*YOUR OBJECTIVE*
Using the entries below, copy out all lines where "result" is found.
◇ ◇ ◇ ◇
(** * Nook: restoring files from editor local history (restore.py)

    A shallow embedding of [src/Nook/restore.py] and the properties of its
    two core algorithms, temporal selection and destination placement,
    together with the record loader and the restore loop of [main].

    Conventions of the embedding:
    - a resolved absolute POSIX path ([pathlib.Path(...).resolve()]) is the
      list of its segments below the root, so [/a/b/c.py] is
      [["a"; "b"; "c.py"]] and the root [/] is [[]]; Python's [parts] puts
      the anchor ["/"] in front;
    - a raised Python exception is the [Raise] case of [result];
    - the destination index (a [defaultdict(list)]) is a [gmap];
    - the file system is a tree of named nodes with ordered directory
      listings, which fixes the order in which [os.walk] reports files;
      it has no permissions, quotas or symbolic links, so a file-system
      call fails here only for the shape of the tree (a file where a
      directory is needed, a directory where a file is);
    - the content of a file is its text as decoded from UTF-8 with
      [errors="replace"]; reading applies universal newlines;
    - a warning of the restore loop is a value of [warning] that carries
      what its line is formatted from, the exception text included. *)

From Stdlib Require Import ZArith List Ascii String Bool Lia.
From stdpp Require Import base option list strings gmap sorting.
Import ListNotations.

Local Open Scope string_scope.
Local Open Scope list_scope.
Local Open Scope nat_scope.

(** ** Exceptions *)

Inductive exn : Type :=
  | TypeError
  | OSError
  | KeyError
  | UnicodeDecodeError
  | RecursionError.

Inductive result (A : Type) : Type :=
  | OK (a : A)
  | Raise (e : exn).
Arguments OK {A} a.
Arguments Raise {A} e.

Definition bind {A B : Type} (m : result A) (k : A -> result B) : result B :=
  match m with
  | OK a => k a
  | Raise e => Raise e
  end.

Notation "'perform' x <- m ;; k" := (bind m (fun x => k))
  (at level 10, x name, m at level 99, k at level 200).

(** ** Paths (pathlib.PurePosixPath on resolved absolute paths) *)

Module Path.

Definition path : Type := list string.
◇ ◇ ◇ ◇
*ANSWER BELOW*
    - a raised Python exception is the [Raise] case of [result];
Inductive result (A : Type) : Type :=
Definition bind {A B : Type} (m : result A) (k : A -> result B) : result B :=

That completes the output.